The Outhouse takes a look at the Secret from Jonathan Hickman and Ryan Bodenheim.
Credits & Solicit Info:
Writer: Jonathan Hickman
Artist: Ryan Bodenheim
Release Date: April 11, 2012
Cover Price: #3.50
Secret #1 by Hickman & Bodenheim
Wow, I really do not like that cover. That's my first impression and it highlights the cover's role in selling a book. This cover is striking, to be sure, but also conveys an image that says something (to me at least) about the book's general tone and genre. The problem is that I wouldn't normally pick up a book like that, and worse, the book inside the cover is actually a whole lot different and much better than what the cover tells me is inside.

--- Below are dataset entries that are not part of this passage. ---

(* ===== verification/TableStore.v ===== *)
(** * The contract of a value table

    To its clients a value table is a finite map from addresses to stored
    values, with five operations: insert at an address the table chooses,
    replace, remove, and the two changes of a reference counter. [store_step]
    states the contract; the operations of src/src/table.rs refine it, for one
    operation and for any sequence of operations of a log record. *)

From S2P Require Import Prelude.
From S2P Require Import Bytes.
From S2P Require Import Ids.
From S2P Require Import File.
From S2P Require Import Log.
From S2P Require Import Table.
From S2P Require Import TableSpec.
From S2P Require Import TableOps.
From S2P Require Import TableRefine.
From stdpp Require Import options.
#[local] Set Default Proof Using "Type*".

Abbreviation Store := (gmap Z Stored).

(** ** Operations and their contract *)

Inductive TableOp :=
| OpInsert (key : TableKey) (val : bytes) (compressed : bool)
| OpReplace (i : Z) (key : TableKey) (val : bytes) (compressed : bool)
| OpRemove (i : Z)
| OpIncRef (i : Z)
| OpDecRef (i : Z).

(** What an operation returns: the address of an insertion, whether the value
    outlives a decrement, nothing for the rest. *)
Inductive TableRes :=
| ResAddr (i : Z)
| ResAlive (b : bool)
| ResUnit.

Inductive store_step : Store → TableOp → TableRes → Store → Prop :=
| step_insert m key val c i : m !! i = None → 1 ≤ i →
    store_step m (OpInsert key val c) (ResAddr i) (<[i := stored_new key val c]> m)
| step_replace m i key val c : is_Some (m !! i) →
    store_step m (OpReplace i key val c) ResUnit (<[i := stored_new key val c]> m)
| step_remove m i : is_Some (m !! i) →
    store_step m (OpRemove i) ResUnit (delete i m)
| step_inc m i s : m !! i = Some s →
    store_step m (OpIncRef i) ResUnit (<[i := with_rc (Z.min LOCKED_REF (s_rc s + 1)) s]> m)
| step_dec_locked m i s : m !! i = Some s → s_rc s = LOCKED_REF →
    store_step m (OpDecRef i) (ResAlive true) m
| step_dec_last m i s : m !! i = Some s → s_rc s = 1 →
    store_step m (OpDecRef i) (ResAlive false) (delete i m)
| step_dec m i s : m !! i = Some s → 1 < s_rc s < LOCKED_REF →
    store_step m (OpDecRef i) (ResAlive true) (<[i := with_rc (s_rc s - 1) s]> m).

(** The addresses a caller may use, and the values that a table takes. *)
Definition op_pre (t : ValueTable) (m : Store) (op : TableOp) : Prop :=
  match op with
  | OpInsert key val _ => key_wf key ∧ fits t key val
  | OpReplace i key val _ => is_Some (m !! i) ∧ key_wf key ∧ fits t key val
  | OpRemove i => is_Some (m !! i)
  | OpIncRef i | OpDecRef i => is_Some (m !! i) ∧ ref_counted t = true
  end.

(** A bound on the slots an operation may add. *)
Definition op_cost (t : ValueTable) (op : TableOp) : Z :=
  match op with
  | OpInsert key val _ | OpReplace _ key val _ => 1 + Z.of_nat (payload_len t key val)
  | _ => 0
  end.

Section Store.
Context `{!Uninit}.
Implicit Types (t : ValueTable) (w : LogWriter).

Definition run_op (op : TableOp) : ST TW TableRes :=
  match op with
  | OpInsert key val c => i ← write_insert_plan key val c; mret (ResAddr i)
  | OpReplace i key val c => _ ← write_replace_plan i key val c; mret ResUnit
  | OpRemove i => _ ← write_remove_plan i; mret ResUnit
  | OpIncRef i => _ ← write_inc_ref i; mret ResUnit
  | OpDecRef i => b ← write_dec_ref i; mret (ResAlive b)
  end.

Fixpoint run_ops (ops : list TableOp) : ST TW (list TableRes) :=
  match ops with
  | [] => mret []
  | op :: ops => r ← run_op op; rs ← run_ops ops; mret (r :: rs)
  end.

(** ** The map a table represents *)

Definition store_of (vals : Vals) : Store :=
  list_to_map ((fun '(idxs, s) => (hd 0 idxs, s)) <$> vals).

Definition store_repr {L} `{LogView L} t (log : L) (m : Store) : Prop :=
  ∃ free vals, repr t log free vals ∧ m = store_of vals.

Definition heads (vals : Vals) : list Z := hd 0 <$> (fst <$> vals).

Lemma fst_heads (vals : Vals) :
  ((fun '(idxs, s) => (hd 0 idxs, s)) <$> vals).*1 = heads vals.
Proof. unfold heads. induction vals as [|[idxs s] vals IH]; cbn in *; congruence. Qed.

I'm unsure how to really classify The Secret. Espionage? Corporate espionage? A caper or heist book? At this point all that's clear is that there is a secret, and that there are parties that want it. As a first issue goes, that's a success. What I like best about the issue is that Hickman doesn't blow the turn. If you've ever watched a poker show, you'll notice how the drama isn't really in the player's hands (since the viewer knows all those cards) but in the reveal of the cards by the dealer- will the players' bets pay off, or will the turn of the card screw up someone's plans? Here, with a title like "The Secret" there better be a twist on those last turns and Hickman manages that well. (There are a couple spots that would have benefited from another pass by an editor, though.)
The art is also a big selling point- its clear and straightforward, doing an admirable job of using panels & transitions to focus attention on the important details. In a book as carefully plotted as this one you really can't underestimate the value of doing that well.
There should also be bonus points for use of color. At first I was thinking this would just be black & white with the occasional splash of red to highlight things (like the Grendel black/white/red series of stories) but then other colors start to show up, highlighting and separating scenes and characters into distinct groups. I'll be interested to follow this book and see if color is continually used to key the reader into whom or what is connected (kind of like how color was used to superior effect in Asterios Polyp.)
Bottom Line: This is a promising book that is not at all what the cover might promise- and that's a good thing. It's a story that has several strong hooks and a bold art style that is well worth a look. I'll be watching for #2.